Gizzi: The ACLU Strikes Again -- And Again -- For Illegal Immigration
John Gizzi over at Human Event Online, in his latest "Gizzi on Politics" post, has written an important post regarding the ACLU's efforts to thwart local ordinances to protect against the crime and costs of illegal immigration. Here's the relevant section:

The ACLU Strikes Again -- And Again -- For Illegal Immigration
At a time when thirty two states have successfully enacted legislation to deal with illegal immigration and more than fifty local governments have either taken action or are considering it on the issue, there is a major roadblock that their actions will almost surely have to overcome: the American Civil Liberties Union.

In two of the communities that have taken high-profile action to stem an alarming tide of illegal immigration, the ACLU is already hot on the job. In fact, an ACLU suit (in which the group was joined by seven other plaintiffs) against the town of Hazelton, Pennsylvania was recently upheld in U.S. District Court. Facing a rising tide of overcrowded housing and crime because of illegal immigrants, Hazelton Mayor Lou Barletta won enactment of the Illegal Immigration Relief Act, which suspended business licenses of employers who knowingly hire illegal alien and also penalized landlords who rent to them. Once the measure took effect, Barletta told me in June, "you could see the [illegal] people leaving....There was nothing to keep them there when employers and landlords were going to check them out."

Now Barletta and the city fathers must go the U.S. Court of Appeals in an attempt to overturn the decision, issued by a Clinton-appointed district judge, James Munley.

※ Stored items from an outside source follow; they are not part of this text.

(* ===== verification/TimeStampClaims.v ===== *)
(** * What holds of dates: writing, reading, and the caches between *)
From S2P Require Import Prelude StrFormat TimeStamp Buffer SyslogDate TimeStampSpec.

(** The local time [w] as it is handed to [mktime]. *)
Definition meant (w g : Z) : tm := set_isdst (-1) (date_of (gmtime w) (mkTm 0 0 0 0 0 0 0 g)).

Lemma timegm_meant (w g : Z) : timegm (meant w g) = w.
Proof. rewrite <- (timegm_gmtime w) at 2. unfold meant, date_of, set_isdst, timegm. cbn [tm_sec tm_min tm_hour tm_mday tm_mon tm_year]. done. Qed.

Section host.
Context (localtime : Z -> tm) (mktime : tm -> Z * tm).

(** One call of [mktime] through its cache. *)
Lemma cached_mktime_hit (caches : TimeCaches) (w g : Z) : caches_ok localtime mktime caches ->
  mktime_at localtime mktime (meant w (tm_gmtoff (mktime_prev_tm caches))) 0 -> same_call (meant w g) (mktime_prev_tm caches) = true ->
  mktime_prev_time caches <> 0 /\ mktime_prev_time caches + tm_gmtoff (localtime (mktime_prev_time caches)) = w.
Proof.
  intros [_ _ C3] [_ M1 M2 _ _] E. destruct (same_call_eq _ _ E) as [g' Eg]. assert (Ep : mktime_prev_tm caches = meant w (tm_gmtoff (mktime_prev_tm caches))).
  { destruct (mktime_prev_tm caches). injection Eg as E1 E2 E3 E4 E5 E6 E7 E8. cbn in *. unfold meant, date_of, set_isdst. cbn. congruence. }
  rewrite timegm_meant in M2. destruct C3 as [C3|C3]; [|rewrite Ep in C3; done]. rewrite <- Ep, <- C3 in M1, M2. split; [done|lia].
Qed.

Lemma cached_mktime_miss (caches : TimeCaches) (w g k : Z) : caches_ok localtime mktime caches ->
  mktime_at localtime mktime (meant w g) k -> same_call (meant w g) (mktime_prev_tm caches) = false ->
  exists m t' caches', cached_mktime mktime caches (meant w g) = (m, t', caches') /\ caches_ok localtime mktime caches' /\ mktime_prev_tm caches' = meant w g /\
    m <> 0 /\ m + tm_gmtoff (localtime m) = w + 3600 * k /\ tm_hour t' - __calculate_unnormalized_hour (meant w g) t' = k.
Proof.
  intros [C1 C2 C3] [Mk M1 M2 M3 M4] E. unfold cached_mktime. rewrite E. rewrite timegm_meant in *. destruct (mktime (meant w g)) as [m t'] eqn:Em. cbn [fst snd] in *.
  do 3 eexists. split_and!; [done|split; cbn; [done|done|left; by rewrite Em]|done|done|done|]. by apply unnormalized_hour_ok with w.
Qed.
(** Flags of a source for traditional messages that carry a host. *)
Record legacy_flags (flags : Z) : Prop := {
  lf_proto : has_flag flags LP_SYSLOG_PROTOCOL = false;
  lf_parse : has_flag flags LP_NOPARSE = false;
  lf_date : has_flag flags LP_NO_PARSE_DATE = false;
  lf_check : has_flag flags LP_CHECK_HOSTNAME = false;
  lf_expect : has_flag flags LP_EXPECT_HOSTNAME = true;
  lf_lines : has_flag flags LP_NO_MULTI_LINE = false
}.

Definition legacy_tail (h : rfc3164) (r : bytes) : bytes := l_host h ++ 32 :: print_program h ++ l_msg h ++ r.

Lemma host_no_space (h : bytes) : host_ok h -> Forall (fun b => b <> 32) h.
Proof. intros [H _]. eapply Forall_impl; [exact H|]. intros b Hb ->. done. Qed.

Lemma program_head (bad : option (bytes -> bool)) (h : rfc3164) (r : bytes) (k : Z) : bsd_ok bad h -> 0 < k -> halts (in_chars [32]) (print_program h ++ r) k.
Proof.
  intros [_ _ _ _ _ Hp _ _] Hk. right. split; [done|]. unfold print_program. destruct Hp as [|b x [Hb Hz] _]; [done|]. cbn. apply in_spaces_false; [|done]. by intros ->.
Qed.

Lemma legacy_header_ok (options : MsgFormatOptions) (h : rfc3164) (self : LogMessage) (r : bytes) : legacy_flags (mo_flags options) -> bsd_ok (mo_bad_hostname options) h -> lenZ (legacy_tail h []) < 2 ^ 31 - 1 ->
  legacy_header options self (mkCursor (32 :: legacy_tail h r) (1 + lenZ (legacy_tail h []))) =
    Ret (log_msg_set_value (program_stored (mo_flags options) h self) LM_V_HOST (l_host h), mkCursor (l_msg h ++ r) (lenZ (l_msg h))).
Proof.
  intros [F1 F2 F3 F4 F5 F6] Hh Hlen. pose proof Hh as [_ B2 [B3 B3'] B4 [B5 B5'] _ _ _]. pose proof (lenZ_nonneg (l_host h)). pose proof (lenZ_nonneg (l_msg h)).
  assert (Hpp : 0 < lenZ (print_program h)) by (unfold print_program; autorewrite with sng; pose proof (lenZ_nonneg (l_program h)); pose proof (lenZ_nonneg (l_pid h)); lia).
  assert (El : lenZ (legacy_tail h []) = lenZ (l_host h) + (1 + (lenZ (print_program h) + lenZ (l_msg h)))) by (unfold legacy_tail; autorewrite with sng; lia).
  rewrite El in *. unfold legacy_header. rewrite skip_one_space.
  2:{ right. split; [lia|]. unfold legacy_tail. destruct (l_host h) as [|b x]; [done|]. cbn [app]. inversion B3; subst. apply in_spaces_false; [|done]. intros ->. by apply host_no_space in B2; inversion B2. }
  cbn [obind]. unfold legacy_tail. set (rest := print_program h ++ l_msg h ++ r). assert (Hrest : lenZ rest = lenZ (print_program h) + lenZ (l_msg h) + lenZ r) by (unfold rest; autorewrite with sng; lia). pose proof (lenZ_nonneg r).
  rewrite (not_at_word (bytes_of_string "Message") (bytes_of_string "forwarded from ")); [|by repeat constructor|by apply host_no_space|done|rewrite lenZ_app, lenZ_cons; lia|lia|done]. cbn [obind].
  rewrite (not_at_word (bytes_of_string "last") (bytes_of_string "message repeated")); [|by repeat constructor|by apply host_no_space|done|rewrite lenZ_app, lenZ_cons; lia|lia|by vm_compute]. cbn [obind]. rewrite F5.
  rewrite parse_hostname_good by (done || lia). cbn [obind]. unfold rest. rewrite skip_one_space by (apply (program_head (mo_bad_hostname options)); [done|lia]). cbn [obind].
  rewrite (parse_program_ok _ (mo_bad_hostname options)) by done. cbn [obind]. by rewrite store_value_app.
Qed.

In Prince William County, Virginia, County Supervisor John Stirrup was inspired by Barletta's original measure (which he read about in HUMAN EVENTS) and offered a tough measure of his own to deal with the mounting illegal immigration problem: permitting the county police force to ask residents if they are illegal immigrants and, if found to be in the country illegally, arresting them and sending them on to the Immigration and Customs Enforcement (ICE) agency for deportation. Following a crowded and stormy public meeting, the eight-member Board of Supervisors in Virginia's second-most populous county voted unanimously last month to enact the Stirrup measure.

And -- you guessed it! -- the ACLU was on the job again. In a letter sent to the supervisors on July 9th -- the day before the vote on the Stirrup measure -- ACLU Executive Director Kent Willis and Legal Director Rebecca Glenberg sent a letter denouncing "this ill-conceived resolution" and warning of "legal and policy problems that will have a severe impact on the civil liberties of Prince William County residents."

So, as Congress remains vague on what it will do to deal with the problem and local communities deal with what they say is a crisis that hits home, forewarned is forearmed: the ACLU is out there, waiting.